Tout d’abord, nous souhaitons évaluer la nature de la personnalité qu’invente le sujet à propos de la personne parfumée qu’il imagine, selon sa première impression. C’est pourquoi, nous nous référons à la structure factorielle de la personnalité, selon les 16 facteurs envisagés par Cattell, nous avons constitué un questionnaire sous forme d’échelle ordinale, allant d’un adjectif à son contraire, soit un couple d’adjectifs par dimensions, nous avons donc 16 échelles différentes. Le but de cette démarche étant d’établir s’il existe un « profil-type » en fonction de chacun des parfums.

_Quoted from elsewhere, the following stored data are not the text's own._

(** * Headers and bodies *)

Lemma headers_fold_lookup_other (hs : list Header) (d : gmap str str) (key : str) :
  key ∉ header_name <$> hs ->
  foldl (fun d h => <[header_name h := header_value h]> d) d hs !! key = d !! key.
Proof.
  revert d. induction hs as [|h hs IH]; intros d Hn; [reflexivity|].
  cbn [foldl]. rewrite IH.
  - apply lookup_insert_ne. intros Heq. apply Hn. cbn. rewrite Heq.
    apply list_elem_of_here.
  - intros Hin. apply Hn. cbn. apply list_elem_of_further, Hin.
Qed.

(** X15: when a header name occurs more than once, the value shown is that
    of its last occurrence. *)
Theorem header_last_occurrence_wins (pre post : list Header) (h : Header)
    (dflt : str) :
  header_name h ∉ header_name <$> post ->
  dict_get (headers_dict (pre ++ h :: post)) (header_name h) dflt
  = header_value h.
Proof.
  intros Hn. unfold dict_get, headers_dict.
  rewrite foldl_app. cbn [foldl].
  rewrite headers_fold_lookup_other by exact Hn.
  rewrite lookup_insert_eq. reflexivity.
Qed.

Lemma header_last_occurrence_wins_witness :
  read_lines [mkHeader (lit "Subject") (lit "first");
              mkHeader (lit "To") (lit "bob@example.com");
              mkHeader (lit "Subject") (lit "second")] !! 2%nat
  = Some (lit "Subject: second").
Proof.
  refine (f_equal (fun v => Some (lit "Subject: " ++ v))
            (header_last_occurrence_wins
               [mkHeader (lit "Subject") (lit "first");
                mkHeader (lit "To") (lit "bob@example.com")] []
               (mkHeader (lit "Subject") (lit "second")) (lit "No Subject") _)).
  intros Hin. inversion Hin.
Defined.

Lemma scan_parts_state ps s : snd (scan_parts ps s) = s.
Proof.
  induction ps as [|part ps IH]; [reflexivity|].
  cbn [scan_parts]. destruct (bool_decide _); [|exact IH].
  unfold bind, decode_body, lift, raise, ret.
  destruct (body part) as [[[d|]]|]; reflexivity.
Qed.

Lemma extract_body_state p s : snd (extract_body p s) = s.
Proof.
  unfold extract_body. destruct (parts p); [apply scan_parts_state|].
  destruct (body p) as [[[d|]]|]; reflexivity.
Qed.

Section ReadEdges.
Variable w : World.
Variable service : Service.

(** X16: reading a message is one call on the mail service, whatever the
    message looks like and whether or not the call succeeds: parts,
    nested parts and attachments are never fetched separately. *)
Theorem read_is_one_mail_call (args : gmap str pyval) (s : State) (mid : pyval) :
  args !! lit "message_id" = Some mid ->
  snd (_read_email w service args s)
  = mkState (fs s) (trace s ++ [MessagesGet mid (lit "full")]).
Proof.
  intros Hid. unfold _read_email.
  rewrite (bind_ok _ _ s mid s) by (apply getitem_ok, Hid).
  unfold execute_messages_get. unfold bind at 1. unfold bind at 1, emit, lift.
  destruct (messages_get w mid (lit "full")) as [msg|e]; [|reflexivity].
  unfold bind.
  pose proof (extract_body_state (payload msg)
                (mkState (fs s) (trace s ++ [MessagesGet mid (lit "full")])))
    as Hstate.
  destruct (extract_body (payload msg) _) as [[b|e] s1]; cbn in Hstate |- *;
    exact Hstate.
Qed.

Lemma read_email_body_fails (args : gmap str pyval) (s : State) (mid : pyval)
    (msg : Message) (e : exn) :
  args !! lit "message_id" = Some mid ->
  messages_get w mid (lit "full") = Ok msg ->
  (forall s0, extract_body (payload msg) s0 = (Raise e, s0)) ->
  _read_email w service args s =
    (Raise e, mkState (fs s) (trace s ++ [MessagesGet mid (lit "full")])).
Proof.
  intros Hid Hget Hbody. unfold _read_email.
  rewrite (bind_ok _ _ s mid s) by (apply getitem_ok, Hid).
  unfold execute_messages_get. unfold bind at 1. unfold bind at 1, emit, lift.
  rewrite Hget. unfold bind. rewrite Hbody. reflexivity.
Qed.

(** X17: when the data of the first text/plain part does not decode (bad
    base64, or bytes that are not UTF-8), reading fails with the decoder's
    error; later parts are not tried and no text is returned. *)
Theorem read_fails_when_first_plain_part_does_not_decode
    (args : gmap str pyval) (s : State) (mid : pyval) (msg : Message)
    (pre post : list MessagePart) (part : MessagePart) (d : str) (e : exn) :
  args !! lit "message_id" = Some mid ->
  messages_get w mid (lit "full") = Ok msg ->
  parts (payload msg) = Some (pre ++ part :: post) ->
  Forall (fun q => mimeType q <> lit "text/plain") pre ->
  mimeType part = lit "text/plain" ->
  body part = Some (mkBody (Some d)) ->
  result_bind (Base64.urlsafe_b64decode d) Utf8.decode = Raise e ->
  _read_email w service args s =
    (Raise e, mkState (fs s) (trace s ++ [MessagesGet mid (lit "full")])).
Proof.
  intros Hid Hget Hparts Hpre Hmime Hbody Hdec.
  apply (read_email_body_fails args s mid msg e Hid Hget).
  intros s0. unfold extract_body. rewrite Hparts.
  rewrite scan_parts_skip by exact Hpre.
  cbn [scan_parts]. rewrite bool_decide_eq_true_2 by exact Hmime.
  rewrite Hbody. cbn [bind ret data]. unfold decode_body, lift.
  rewrite Hdec. reflexivity.
Qed.

(** X18: a first text/plain part without data (a text attachment, stored
    under an attachment id) makes reading fail with [KeyError] on [data],
    even when a later part carries readable text. *)
Theorem read_fails_on_plain_part_without_data
    (args : gmap str pyval) (s : State) (mid : pyval) (msg : Message)
    (pre post : list MessagePart) (part : MessagePart) :
  args !! lit "message_id" = Some mid ->
  messages_get w mid (lit "full") = Ok msg ->
  parts (payload msg) = Some (pre ++ part :: post) ->
  Forall (fun q => mimeType q <> lit "text/plain") pre ->
  mimeType part = lit "text/plain" ->
  body part = Some (mkBody None) ->
  _read_email w service args s =
    (Raise (KeyError (lit "data")),
     mkState (fs s) (trace s ++ [MessagesGet mid (lit "full")])).
Proof.
  intros Hid Hget Hparts Hpre Hmime Hbody.
  apply (read_email_body_fails args s mid msg _ Hid Hget).
  intros s0. unfold extract_body. rewrite Hparts.
  rewrite scan_parts_skip by exact Hpre.
  cbn [scan_parts]. rewrite bool_decide_eq_true_2 by exact Hmime.
  rewrite Hbody. reflexivity.
Qed.

End ReadEdges.

Lemma read_is_one_mail_call_witness :
  snd (_read_email Scenario.world Scenario.service
         {[ lit "message_id" := PyStr (lit "m2") ]} Scenario.logged_in)
  = mkState (fs Scenario.logged_in) [MessagesGet (PyStr (lit "m2")) (lit "full")].
Proof.
  exact (read_is_one_mail_call Scenario.world Scenario.service
           {[ lit "message_id" := PyStr (lit "m2") ]} Scenario.logged_in
           (PyStr (lit "m2")) eq_refl).
Defined.

Lemma read_fails_when_first_plain_part_does_not_decode_witness :
  fst (_read_email Scenario.world_odd Scenario.service
         {[ lit "message_id" := PyStr (lit "m5") ]} Scenario.logged_in)
  = Raise UnicodeDecodeError.
Proof.
  refine (f_equal fst
            (read_fails_when_first_plain_part_does_not_decode
               Scenario.world_odd Scenario.service
               {[ lit "message_id" := PyStr (lit "m5") ]} Scenario.logged_in
               (PyStr (lit "m5")) Scenario.message_latin1 []
               [mkPart (lit "text/plain") []
                  (Some (mkBody (Some Scenario.hello_data))) None]
               (mkPart (lit "text/plain") [] (Some (mkBody (Some (lit "6Q=="))))
                  None)
               (lit "6Q==") UnicodeDecodeError eq_refl eq_refl eq_refl _
               eq_refl eq_refl eq_refl)).
  constructor.
Defined.

Lemma read_fails_on_plain_part_without_data_witness :
  fst (_read_email Scenario.world_odd Scenario.service
         {[ lit "message_id" := PyStr (lit "m4") ]} Scenario.logged_in)
  = Raise (KeyError (lit "data")).
Proof.
  refine (f_equal fst
            (read_fails_on_plain_part_without_data
               Scenario.world_odd Scenario.service
               {[ lit "message_id" := PyStr (lit "m4") ]} Scenario.logged_in
               (PyStr (lit "m4")) Scenario.message_attachment [] []
               (mkPart (lit "text/plain") [] (Some (mkBody None)) None)
               eq_refl eq_refl eq_refl _ eq_refl eq_refl)).
  constructor.
Defined.

(** * Sending *)

Section Base64Shape.
Import Base64.
Local Open Scope N_scope.

Lemma urlsafe_char_sextet v :
  v < 64 -> urlsafe_char (urlsafe_encode_translation (b2a v)) = true.
Proof.
  apply (forallb_below
           (fun v => urlsafe_char (urlsafe_encode_translation (b2a v))) 64).
  vm_compute. reflexivity.
Qed.
(** * Rural Explorer (app.js): normalisation and aggregation pipeline

    A shallow embedding of the data pipeline of [src/js/app.js]
    (v2.3; [extractURL], the row normaliser and retention filter of
    [loadExcelData], the statistics and ranking of [renderAnalysis], the
    per-record price-per-acre of [renderListings] and [renderChart]),
    followed by the properties the specification states about it.

    Each part then goes on to the rest of the script: the multi-path fetch,
    rendering, the map initialisation and the asynchronous [loadExcelData]
    with its watchdog, as a transition system over the events of the page;
    and the dependency checker of v2.4 ([src/unnamed/part_000]).

    JavaScript values are modelled as the language defines them:
    - a Number is an IEEE-754 binary64 value, here Rocq's primitive [float]
      (one NaN, signed zeros, infinities, round-to-nearest-even);
    - a String is a sequence of UTF-16 code units, here [list N];
    - a row of [XLSX.utils.sheet_to_json] is an object used as a map from
      header to cell, here a [gmap] whose missing keys read as [undefined]. *)

From Stdlib Require Import ZArith Lia List Bool String Ascii Floats.
From Stdlib Require Import Permutation Sorted DecimalString.
From stdpp Require Import base gmap.
Import ListNotations.
Open Scope Z_scope.
(** Witness of X2: the sample category still has its three dishes. *)
Lemma delete_category_with_items_witness :
  delete_category true 1 sample_db = (Raise IntegrityError, sample_db)
  /\ fst (delete_category false 1 sample_db) = Ok tt
  /\ menu_item (snd (delete_category false 1 sample_db)) = menu_item sample_db.
Proof.
  split.
  - apply (proj1 (@delete_category_with_items true 1 sample_db zupy dish_A
                    (sample_constraints_hold true) eq_refl (or_introl eq_refl) eq_refl)
                 eq_refl).
  - destruct (proj2 (@delete_category_with_items false 1 sample_db zupy dish_A
                       (sample_constraints_hold false) eq_refl (or_introl eq_refl) eq_refl)
                    eq_refl) as [H1 [H2 _]].
    split; assumption.
Defined.

(** Witness of X3: blocking Zurek, the first of the three dishes. *)
Lemma block_menu_item_sets_availability_witness :
  exists before after rows,
    menu_item sample_db = before ++ dish_A :: after
    /\ Permutation rows
         (before ++ MenuItem.mk 1 1 "Zurek" "Sour rye soup" 1800 None (Some false)
            :: after)
    /\ block_menu_item true 1 false sample_db
       = (Ok (Some false), with_menu_item rows 3 sample_db).
Proof.
  exact (@block_menu_item_sets_availability true 1 false sample_db
           (sample_constraints_hold true)).
Defined.

(** Witness of X4: a second category, its id drawn from the sequence. *)
Lemma add_category_then_lookup_witness :
  add_category true (MenuCategorySchema.mk None "Desery" "Desserts" None) sample_db
  = (Ok (MenuCategory.mk 2 "Desery" "Desserts" None),
     with_menu_category [zupy; MenuCategory.mk 2 "Desery" "Desserts" None] 2 sample_db)
  /\ first (filter (fun c => MenuCategory.id c =? 2)
                   (get_categories
                      (with_menu_category
                         [zupy; MenuCategory.mk 2 "Desery" "Desserts" None] 2 sample_db)))
     = Some (MenuCategory.mk 2 "Desery" "Desserts" None).
Proof.
  split; [reflexivity|].
  exact (proj1 (proj2 (proj2 (proj2 (proj2 (proj2 (proj2
           (@add_category_then_lookup true
              (MenuCategorySchema.mk None "Desery" "Desserts" None) sample_db
              _ _ eq_refl)))))))).
Defined.

(** Witness of X5: a create that asks for the id of the sample category. *)
Lemma add_category_duplicate_id_witness :
  fst (add_category true (MenuCategorySchema.mk (Some (Some 1)) "Desery" "Desserts" None)
         sample_db)
  = Raise IntegrityError.
Proof.
  apply (@add_category_duplicate_id true
           (MenuCategorySchema.mk (Some (Some 1)) "Desery" "Desserts" None)
           sample_db 1 eq_refl).
  exists zupy. split; [now left | reflexivity].
Defined.

(** Witness of X6: a new soup, blocked right away. *)
Lemma create_then_block_is_listed_witness :
  exists db2,
    block_menu_item true 4 false
      (with_menu_item
         (menu_item sample_db
            ++ [MenuItem.mk 4 1 "Krupnik" "Barley soup" 1400 None (Some true)])
         4 sample_db)
    = (Ok (Some false), db2)
    /\ In (MenuItem.mk 4 1 "Krupnik" "Barley soup" 1400 None (Some false))
          (get_menu_items db2).
Proof.
  destruct (@create_then_block_is_listed true
              (MenuItemSchema.mk None 1 "Krupnik" "Barley soup" 1400 None None)
              sample_db _ _ false eq_refl) as [db2 [H1 [H2 _]]].
  exists db2. split; [exact H1 | exact H2].
Defined.

(** Witness of X7: a create that gives is_available as null. *)
Lemma add_menu_item_then_listed_witness :
  get_menu_items
    (snd (add_menu_item true
            (MenuItemSchema.mk None 1 "Krupnik" "Barley soup" 1400 None (Some None))
            sample_db))
  = get_menu_items sample_db
      ++ [MenuItem.mk 4 1 "Krupnik" "Barley soup" 1400 None (Some true)].
Proof.
  exact (proj1 (@add_menu_item_then_listed true
                  (MenuItemSchema.mk None 1 "Krupnik" "Barley soup" 1400 None (Some None))
                  sample_db _ _ eq_refl)).
Defined.

(** Witness of X8: moving Zurek to a category that does not exist. *)
Lemma update_menu_item_unknown_category_witness :
  update_menu_item true 1
    (MenuItemSchema.mk None 99 "Zurek" "Sour rye soup" 1800 None None) sample_db
  = (Raise IntegrityError, sample_db).
Proof.
  apply (@update_menu_item_unknown_category true 1
           (MenuItemSchema.mk None 99 "Zurek" "Sour rye soup" 1800 None None)
           sample_db dish_A eq_refl eq_refl).
  simpl. intros c [<-|[]]. discriminate.
Defined.


(** Witness of X10: a token for user 7, who is not in the store. *)
Lemma get_current_user_unknown_user_witness :
  get_current_user sample_HS256 None
    (jwt_encode sample_HS256 {| sub := Some "7"; role := None; exp := None |}
                "supersecretjwt")
    sample_db 0
  = Raise (HTTPException 401 "Invalid token").
Proof.
  apply (@get_current_user_unknown_user sample_HS256 None JWT_ALGORITHM
           {| sub := Some "7"; role := None; exp := None |} _ "7" 7 sample_db 0
           eq_refl eq_refl).
  simpl. intros u [<-|[]]. discriminate.
Defined.
(** Combining a list with an image of itself never meets a shape mismatch. *)
Lemma zip_with_diag {A B X : Type} (f : A -> B -> result X) (g : A -> B)
    (h : A -> X) (l : list A) :
  (forall a, In a l -> f a (g a) = ret (h a)) ->
  zip_with f l (map g l) = ret (map h l).
Proof.
  induction l as [|a l IH]; intros Hf; simpl.
  - reflexivity.
  - rewrite (Hf a (or_introl eq_refl)). simpl.
    rewrite IH by (intros b Hb; apply Hf; right; exact Hb).
    reflexivity.
Qed.

Lemma vadd_zeros (v : vec) : vadd v (map (fun _ => C0) v) = ret v.
Proof.
  unfold vadd. rewrite zip_with_diag with (h := fun a => a).
  - now rewrite map_id.
  - intros a _. now rewrite Cadd_C0_r.
Qed.

Lemma madd_zeros (m : mat) : madd m (mzeros m) = ret m.
Proof.
  unfold madd, mzeros. rewrite zip_with_diag with (h := fun a => a).
  - now rewrite map_id.
  - intros a _. apply vadd_zeros.
Qed.

Lemma badd_zeros (b : batch) : badd b (bzeros b) = ret b.
Proof.
  unfold badd. change (bzeros b) with (map mzeros b).
  rewrite zip_with_diag with (h := fun a => a).
  - now rewrite map_id.
  - intros a _. apply madd_zeros.
Qed.

Lemma bscale_zeros (c : C) (b : batch) : bscale c (bzeros b) = bzeros b.
Proof.
  unfold bscale, bzeros, mscale, vscale.
  rewrite map_map. apply map_ext; intro m.
  rewrite map_map. apply map_ext; intro v.
  rewrite map_map. apply map_ext; intro z. apply Cmul_C0_r.
Qed.

Lemma bzeros_idem (b : batch) : bzeros (bzeros b) = bzeros b.
Proof.
  unfold bzeros. rewrite map_map. apply map_ext; intro m.
  rewrite map_map. apply map_ext; intro v. now rewrite map_map.
Qed.

Lemma badd_zeros_zeros (b : batch) : badd (bzeros b) (bzeros b) = ret (bzeros b).
Proof.
  rewrite <- (bzeros_idem b) at 2. apply badd_zeros.
Qed.

Lemma mzeros_idem (m : mat) : mzeros (mzeros m) = mzeros m.
Proof.
  unfold mzeros. rewrite map_map. apply map_ext; intro v. now rewrite map_map.
Qed.

(** With neither a Hamiltonian nor dissipators the generator vanishes. *)
Lemma get_lindbladian_absent (rho : batch) (policy : OperationPolicy) :
  Models.get_lindbladian rho None None None policy = ret (bzeros rho).
Proof.
  unfold Models.get_lindbladian. change (bzeros rho) with (map mzeros rho).
  induction rho as [|m rho IH]; simpl.
  - reflexivity.
  - unfold lindbladian at 1. simpl.
    rewrite <- (mzeros_idem m) at 2. rewrite madd_zeros. simpl.
    rewrite IH. reflexivity.
Qed.

(** ** The integration step *)

Lemma rk4_controls_third t1 t2 t4 sentinel step controls policy c1 c2 c3 c4 :
  rk4_controls t1 t2 t4 sentinel step controls policy = inr (c1, c2, c3, c4) ->
  c3 = c2.
Proof.
  unfold rk4_controls. destruct controls as [cs|].
  - destruct sentinel;
      (destruct (getitem cs _) as [|l]; simpl; [discriminate|];
       destruct (getitem cs _) as [|r]; simpl; [discriminate|];
       destruct policy; simpl; [|discriminate];
       destruct (interpolate_linear _ _ _ _ _); simpl; [discriminate|];
       intro H; inversion H; reflexivity).
  - intro H; inversion H; reflexivity.
Qed.

Ltac step_bind :=
  match goal with
  | |- context [match ?x with inl _ => _ | inr _ => _ end] =>
      destruct x; simpl; try reflexivity
  end.

(** C1. One call of [_evolve_step_lindblad_discrete] is the Runge-Kutta step
    [rho + (k1 + 2 k2 + 2 k3 + k4) / 6] of the specification: the increments
    are [dt * Lindbladian] at [rho], [rho + k1/2], [rho + k2/2], [rho + k3],
    the times are [t], [t + dt/2], [t + dt/2], [t + dt], the Hamiltonian is
    [H(c_i, t_i)] when present and the dissipation data are queried from the
    Lindblad specification at each of the four times. *)
Theorem evolve_step_is_rk4_step :
  forall Lindbladian rho dt t sentinel step controls hamiltonian policy
         lindblad_data op,
    _evolve_step_lindblad_discrete Lindbladian rho dt t sentinel step controls
      hamiltonian policy lindblad_data op
    = (cs <- rk4_controls t (t + dt / 2) (t + dt) sentinel step controls policy ;;
       rk4_step_spec Lindbladian rho dt t cs hamiltonian lindblad_data op).
Proof.
  intros Lindbladian rho dt t sentinel step controls hamiltonian policy
         lindblad_data op.
  unfold _evolve_step_lindblad_discrete.
  replace (0.5 * dt) with (dt / 2) by lra.
  replace (RtoC 0.5) with (RtoC (1 / 2)) by (f_equal; lra).
  destruct (rk4_controls t (t + dt / 2) (t + dt) sentinel step controls policy)
    as [e|[[[c1 c2] c3] c4]] eqn:Hcs; simpl; [reflexivity|].
  apply rk4_controls_third in Hcs. subst c3.
  unfold rk4_step_spec, hamiltonian_at, dissipation_at, increment.
  destruct hamiltonian as [H|]; destruct lindblad_data as [query|];
    try destruct (query t) as [g1 l1];
    try destruct (query (t + dt / 2)) as [g2 l2];
    try destruct (query (t + dt)) as [g4 l4];
    unfold bind; repeat step_bind; apply bscale_sixth_badd.
Qed.

(** ** Control interpolation *)

Lemma vsub_vadd_weighted (w : R) :
  forall cL cR : vec,
    length cL = length cR ->
    (d <- vsub cR cL ;; vadd cL (vscale (RtoC w) d)) = ret (weighted w cL cR).
Proof.
  induction cL as [|a cL IH]; intros [|b cR] Hlen; simpl in Hlen;
    try discriminate.
  - reflexivity.
  - injection Hlen as Hlen. specialize (IH cR Hlen).
    unfold vsub, vadd, weighted in *. simpl.
    destruct (zip_with (fun a b => ret (Csub a b)) cR cL) as [e|d]; simpl in *.
    + discriminate.
    + rewrite IH. reflexivity.
Qed.

Lemma interpolate_linear_weighted (x1 x2 x3 : R) (cL cR : vec) :
  x2 - x1 <> 0 ->
  length cL = length cR ->
  interpolate_linear x1 x2 x3 cL cR
  = ret (weighted ((x3 - x1) / (x2 - x1)) cL cR).
Proof.
  intros Hx Hlen. unfold interpolate_linear.
  destruct (Req_dec_T (x2 - x1) 0) as [E|_]; [contradiction|].
  now apply vsub_vadd_weighted.
Qed.

Lemma weighted_half_midpoint (w : R) (cL cR : vec) :
  w = 1 / 2 -> weighted w cL cR = midpoint cL cR.
Proof.
  intros ->. unfold weighted, midpoint. apply map_ext. intros [a b].
  apply C_eq; simpl; field.
Qed.

(** C4. In a step that has a control array, under the LINEAR policy, [c1]
    is the left bracketing control, [c4] the right one, and [c2 = c3] is the
    linear interpolation [c_L + ((t2 - t1)/(t4 - t1)) * (c_R - c_L)], which
    is the midpoint [(c_L + c_R)/2]; the bracketing pair is
    [(controls[control_step - 1], controls[control_step])] when
    [control_step] is the final control step and
    [(controls[control_step], controls[control_step + 1])] otherwise. *)
Theorem rk4_controls_linear_midpoint :
  forall (time dt : R) (control_step final_control_step : Z)
         (controls : controls_array) (cL cR : vec),
    dt <> 0 ->
    length cL = length cR ->
    (if (control_step =? final_control_step)%Z
     then getitem controls (control_step - 1)%Z = inr cL /\
          getitem controls control_step = inr cR
     else getitem controls control_step = inr cL /\
          getitem controls (control_step + 1)%Z = inr cR) ->
    let t1 := time in
    let t2 := time + 0.5 * dt in
    let t4 := time + dt in
    let c2 := weighted ((t2 - t1) / (t4 - t1)) cL cR in
    rk4_controls t1 t2 t4 (control_step =? final_control_step)%Z control_step
      (Some controls) LINEAR
    = inr (Some cL, Some c2, Some c2, Some cR)
    /\ c2 = midpoint cL cR.
Proof.
  intros time dt control_step final_control_step controls cL cR Hdt Hlen Hpair.
  cbv zeta. split.
  - unfold rk4_controls.
    destruct (control_step =? final_control_step)%Z;
      destruct Hpair as [-> ->]; simpl;
      (rewrite interpolate_linear_weighted;
       [reflexivity | replace (time + dt - time) with dt by ring; exact Hdt
       | exact Hlen]).
  - apply weighted_half_midpoint.
    replace (time + 0.5 * dt - time) with (dt / 2) by lra.
    replace (time + dt - time) with dt by ring.
    now field.
Qed.

(** Two control steps with controls [1] and [3], step length [2]: at the
    first (non-final) control step the stages see [1], [2], [2], [3]. *)
Lemma rk4_controls_linear_midpoint_witness :
  rk4_controls 0 (0 + 0.5 * 2) (0 + 2) (0 =? 1)%Z 0
    (Some [[RtoC 1]; [RtoC 3]]) LINEAR
  = inr (Some [RtoC 1],
         Some (weighted ((0 + 0.5 * 2 - 0) / (0 + 2 - 0)) [RtoC 1] [RtoC 3]),
         Some (weighted ((0 + 0.5 * 2 - 0) / (0 + 2 - 0)) [RtoC 1] [RtoC 3]),
         Some [RtoC 3])
  /\ weighted ((0 + 0.5 * 2 - 0) / (0 + 2 - 0)) [RtoC 1] [RtoC 3]
     = midpoint [RtoC 1] [RtoC 3].
Proof.
  apply (rk4_controls_linear_midpoint 0 2 0%Z 1%Z [[RtoC 1]; [RtoC 3]]
           [RtoC 1] [RtoC 3]).
  - lra.
  - reflexivity.
  - simpl. split; reflexivity.
Defined.

(** ** The step without a generator *)

Lemma evolve_step_absent rho dt t sentinel step controls policy op :
  _evolve_step_lindblad_discrete Models.get_lindbladian rho dt t sentinel
    step controls None policy None op
  = (_ <- rk4_controls t (t + 0.5 * dt) (t + dt) sentinel step controls
            policy ;;
     ret rho).
Proof.
  unfold _evolve_step_lindblad_discrete.
  destruct (rk4_controls t (t + 0.5 * dt) (t + dt) sentinel step controls
              policy)
    as [e|[[[c1 c2] c3] c4]]; simpl; [reflexivity|].
  repeat (rewrite ?get_lindbladian_absent, ?bscale_zeros, ?badd_zeros,
            ?badd_zeros_zeros; simpl).
  reflexivity.
Qed.

(** C7. With the Hamiltonian and the Lindblad specification both absent
    the Lindbladian of every batch is the zero batch, so is each of the four
    increments [dt * Lindbladian], whatever batch it is taken at, and one
    integration step returns the input batch unchanged: in every step whose
    stage controls [c1], ..., [c4] have been resolved, and so in every step
    without a control array. *)
Theorem step_without_generator_is_identity :
  forall rho dt t sentinel step controls policy op cs,
    rk4_controls t (t + 0.5 * dt) (t + dt) sentinel step controls policy
    = inr cs ->
    Models.get_lindbladian rho None None None op = inr (bzeros rho)
    /\ (forall x,
          increment Models.get_lindbladian dt x None None None op
          = inr (bzeros x))
    /\ _evolve_step_lindblad_discrete Models.get_lindbladian rho dt t sentinel
         step controls None policy None op
       = inr rho
    /\ _evolve_step_lindblad_discrete Models.get_lindbladian rho dt t sentinel
         step None None policy None op
       = inr rho.
Proof.
  intros rho dt t sentinel step controls policy op cs Hcs.
  split; [apply get_lindbladian_absent|].
  split.
  - intro x. unfold increment. rewrite get_lindbladian_absent. simpl.
    now rewrite bscale_zeros.
  - split.
    + rewrite evolve_step_absent, Hcs. reflexivity.
    + rewrite evolve_step_absent. reflexivity.
Qed.

(** The stage controls of the first of two control steps with the controls
    [1] and [3], step length [2]. *)
Lemma sample_stage_controls :
  rk4_controls 0 (0 + 0.5 * 2) (0 + 2) false 0
    (Some [[RtoC 1]; [RtoC 3]]) LINEAR
  = inr (Some [RtoC 1],
         Some (weighted ((0 + 0.5 * 2 - 0) / (0 + 2 - 0)) [RtoC 1] [RtoC 3]),
         Some (weighted ((0 + 0.5 * 2 - 0) / (0 + 2 - 0)) [RtoC 1] [RtoC 3]),
         Some [RtoC 3]).
Proof.
  unfold rk4_controls. simpl.
  rewrite interpolate_linear_weighted; [reflexivity | lra | reflexivity].
Qed.

(** One density of two levels, in a step with a control array. *)
Lemma step_without_generator_is_identity_witness :
  let rho := [[[RtoC 1; RtoC 0]; [RtoC 0; RtoC 0]]] in
  Models.get_lindbladian rho None None None CPU = inr (bzeros rho)
  /\ (forall x,
        increment Models.get_lindbladian 2 x None None None CPU
        = inr (bzeros x))
  /\ _evolve_step_lindblad_discrete Models.get_lindbladian rho 2 0 false 0
       (Some [[RtoC 1]; [RtoC 3]]) None LINEAR None CPU
     = inr rho
  /\ _evolve_step_lindblad_discrete Models.get_lindbladian rho 2 0 false 0
       None None LINEAR None CPU
     = inr rho.
Proof.
  apply (step_without_generator_is_identity
           [[[RtoC 1; RtoC 0]; [RtoC 0; RtoC 0]]] 2 0 false 0%Z
           (Some [[RtoC 1]; [RtoC 3]]) LINEAR CPU
           (Some [RtoC 1],
            Some (weighted ((0 + 0.5 * 2 - 0) / (0 + 2 - 0)) [RtoC 1]
                    [RtoC 3]),
            Some (weighted ((0 + 0.5 * 2 - 0) / (0 + 2 - 0)) [RtoC 1]
                    [RtoC 3]),
            Some [RtoC 3])).
  exact sample_stage_controls.
Defined.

Cette étude empirique a pour objectif de comprendre la vision du sujet quand à l’interactant parfumé au sein d’une communication, nous avons décidé de créer différents contextes communicationnels, basés sur les « rites d’interaction » définis par Goffman (1973, 1974). L’acte de se parfumer entre dans l’image travaillée que la personne veut donner d’elle-même, une « cohérence d’expression », tel que le formule Goffman (1973a), l’individu est à la fois le personnage qui correspond à son soi mise en scène et transperçant aux yeux des autres, ainsi que l’acteur, soit son aptitude a à apprendre et à l’exercer « dans l’apprentissage d’un rôle » en société.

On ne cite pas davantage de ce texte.